(Dataset excerpts)
☆ ☆ ☆ ☆

Lemma model_ok_frame w w' m :
  (forall l, l < length (heap w) -> heap w' !! l = heap w !! l) ->
  model_ok w m -> model_ok w' m.
Proof.
  intros Hfr [Ha Hp]. split; [exact Ha|].
  apply (params_ok_shaped _ _ Ha). apply (params_ok_shaped _ _ Ha) in Hp.
  revert Hp. apply shaped_mono. intros l d Hd. rewrite Hfr; [exact Hd|].
  eapply lookup_lt_Some. exact Hd.
Qed.

Lemma value_of_frame w w' t d :
  (forall l, l < length (heap w) -> heap w' !! l = heap w !! l) ->
  heap w !! stor t = Some d ->
  value_of w' t = Tensor (tshape t) d.
Proof.
  intros Hfr Hd. unfold value_of. rewrite Hfr, Hd; [reflexivity|].
  eapply lookup_lt_Some. exact Hd.
Qed.

(** C1 as stated fails when a checkpoint of another model stands at the
    path: [save_model] with the default [overwrite=False] returns without
    error and without writing, and [load_model] then returns the older
    model, whose output on the image (0.0) is not the saved model's
    (1.0).  Both models have a zero weight in [fc3], so the output is
    the bias of [fc3] whatever the other layers give. *)
Lemma stale_checkpoint_round_trip :
  exists w1 m' w2,
    save_model new_model demo_path false stale_world = (Ok tt, w1)
    /\ load_model demo_path w1 = (Ok m', w2)
    /\ @forward_value int_arith m' demo_x w2 = Ok (Tensor [1; 1] [0%Z])
    /\ @forward_value int_arith new_model demo_x w2
       = Ok (Tensor [1; 1] [one_f32])
    /\ @forward_value int_arith m' demo_x w2
       <> @forward_value int_arith new_model demo_x w2.
Proof.
  pose proof (save_model_skip_run new_model demo_path 6 stale_world
                eq_refl eq_refl eq_refl) as E1.
  set (w1 := log _ stale_world) in E1.
  assert (Hold : model_ok w1 old_model).
  { split; [apply arch_ok_init|].
    apply (params_ok_cells w1 (data demo_input :: cells_with_bias one_f32)
             (cells_with_bias 0%Z) []).
    - reflexivity.
    - apply cells_with_bias_shapes. }
  assert (Hnew : model_ok w1 new_model).
  { split; [apply arch_ok_init|].
    apply (params_ok_cells w1 [data demo_input] (cells_with_bias one_f32)
             (cells_with_bias 0%Z)).
    - reflexivity.
    - apply cells_with_bias_shapes. }
  assert (He : entries w1 !! demo_path
               = Some (checkpoint_of (value_of w1) old_model)).
  { change (entries w1)
      with (<[demo_path := checkpoint_of (value_of stale_base) old_model]>
              demo_fs).
    rewrite lookup_insert_eq. reflexivity. }
  destruct (@load_checkpoint_forward int_arith demo_path w1 old_model Hold He)
    as (m' & w2 & E2 & _ & Hfr & _ & Hf).
  assert (Hx : holds w2 demo_x demo_input).
  { split; [|reflexivity]. rewrite Hfr; [reflexivity|]. cbn. lia. }
  assert (Vold : @forward_value int_arith old_model demo_x w2
                 = Ok (Tensor [1; 1] [0%Z])).
  { rewrite (@forward_value_fn int_arith old_model demo_x w2 (value_of w2)
               demo_input
               (params_ok_has_params _ _
                  (proj2 (model_ok_frame w1 w2 _ Hfr Hold))) Hx).
    apply forward_fn_zero_fc3; [apply arch_ok_init|reflexivity| |].
    - rewrite (value_of_frame w1 w2 (Linear.weight (fc3 old_model))
                 (zeros (numel [1; 64])) Hfr eq_refl).
      reflexivity.
    - rewrite (value_of_frame w1 w2 (Linear.bias (fc3 old_model))
                 [0%Z] Hfr eq_refl).
      reflexivity. }
  assert (Vnew : @forward_value int_arith new_model demo_x w2
                 = Ok (Tensor [1; 1] [one_f32])).
  { rewrite (@forward_value_fn int_arith new_model demo_x w2 (value_of w2)
               demo_input
               (params_ok_has_params _ _
                  (proj2 (model_ok_frame w1 w2 _ Hfr Hnew))) Hx).
    apply forward_fn_zero_fc3; [apply arch_ok_init|reflexivity| |].
    - rewrite (value_of_frame w1 w2 (Linear.weight (fc3 new_model))
                 (zeros (numel [1; 64])) Hfr eq_refl).
      reflexivity.
    - rewrite (value_of_frame w1 w2 (Linear.bias (fc3 new_model))
                 [one_f32] Hfr eq_refl).
      reflexivity. }
  exists w1, m', w2. split; [exact E1|]. split; [exact E2|].
  rewrite Hf, Vold, Vnew. split; [reflexivity|]. split; [reflexivity|].
  discriminate.
Qed.

(** * Further properties *)

(** ** Window arithmetic *)

Lemma div2_bounds n : 2 * (n / 2) <= n < 2 * (n / 2) + 2.
Proof.
  pose proof (Nat.div_mod_eq n 2). pose proof (Nat.mod_upper_bound n 2). lia.
Qed.

Lemma out_size_pos n k s p : 1 <= out_size n k s p.
Proof. unfold out_size. lia. Qed.

Lemma out_size_same n : 1 <= n -> out_size n 3 1 1 = n.
Proof. intros Hn. unfold out_size. rewrite Nat.div_1_r. lia. Qed.

(** The windows of cv1, mp1 and mp2 fit exactly from 16 cells on. *)
Lemma windows_fit n :
  4 <= n /\ 3 <= out_size n 4 2 0
  /\ 3 <= out_size (out_size (out_size (out_size n 4 2 0) 3 2 0) 3 1 1) 3 1 1
  <-> 16 <= n.
Proof.
  rewrite !out_size_same by (rewrite ?out_size_same; apply out_size_pos).
  unfold out_size.
  pose proof (div2_bounds (n + 2 * 0 - 4)).
  pose proof (div2_bounds ((n + 2 * 0 - 4) / 2 + 1 + 2 * 0 - 3)).
  lia.
Qed.

Lemma pooled_7 n : 16 <= n -> pooled n = 7 <-> 64 <= n <= 71.
Proof.
  intros Hn. unfold pooled.
  rewrite !out_size_same by (rewrite ?out_size_same; apply out_size_pos).
  unfold out_size.
  pose proof (div2_bounds (n + 2 * 0 - 4)).
  pose proof (div2_bounds ((n + 2 * 0 - 4) / 2 + 1 + 2 * 0 - 3)).
  pose proof (div2_bounds
                (((n + 2 * 0 - 4) / 2 + 1 + 2 * 0 - 3) / 2 + 1 + 2 * 0 - 3)).
  lia.
Qed.

Lemma accepted_square n : accepted n n <-> 64 <= n <= 71.
Proof.
  unfold accepted. split.
  - intros (Hn & _ & Hp). apply pooled_7; [exact Hn|]. nia.
  - intros Hn. assert (H16 : 16 <= n) by lia.
    apply (pooled_7 n H16) in Hn. rewrite Hn. lia.
Qed.

(** ** The layers on inputs they refuse *)

Section LayerCases.
Context `{Float32Arith}.

Lemma conv2d_channels cin cout k s p w b x B C Hh W :
  shape x = [B; C; Hh; W] -> C <> cin ->
  conv2d cin cout k s p w b x = Raise ShapeError.
Proof.
  intros Hx Hc. unfold conv2d. rewrite Hx.
  destruct (Nat.eqb_spec C cin) as [?|_]; [contradiction|]. reflexivity.
Qed.

Lemma conv2d_too_small cin cout k s p w b x B C Hh W :
  shape x = [B; C; Hh; W] -> Hh + 2 * p < k \/ W + 2 * p < k ->
  conv2d cin cout k s p w b x = Raise ShapeError.
Proof.
  intros Hx Hs. unfold conv2d. rewrite Hx.
  destruct (negb (C =? cin)); [reflexivity|].
  destruct (s =? 0); [reflexivity|].
  destruct (Nat.ltb_spec (Hh + 2 * p) k) as [_|?]; [reflexivity|].
  destruct (Nat.ltb_spec (W + 2 * p) k) as [_|?]; [reflexivity|]. lia.
Qed.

☆ ☆ ☆ ☆

- **What you are asked to do**: Once the line containing "Lemma value_of_frame w" has been written out, please stop; every line before it, back to the first line of the records above, should be given exactly.

- **Output**:
Lemma model_ok_frame w w' m :
  (forall l, l < length (heap w) -> heap w' !! l = heap w !! l) ->
  model_ok w m -> model_ok w' m.
Proof.
  intros Hfr [Ha Hp]. split; [exact Ha|].
  apply (params_ok_shaped _ _ Ha). apply (params_ok_shaped _ _ Ha) in Hp.
  revert Hp. apply shaped_mono. intros l d Hd. rewrite Hfr; [exact Hd|].
  eapply lookup_lt_Some. exact Hd.
Qed.

Lemma value_of_frame w w' t d :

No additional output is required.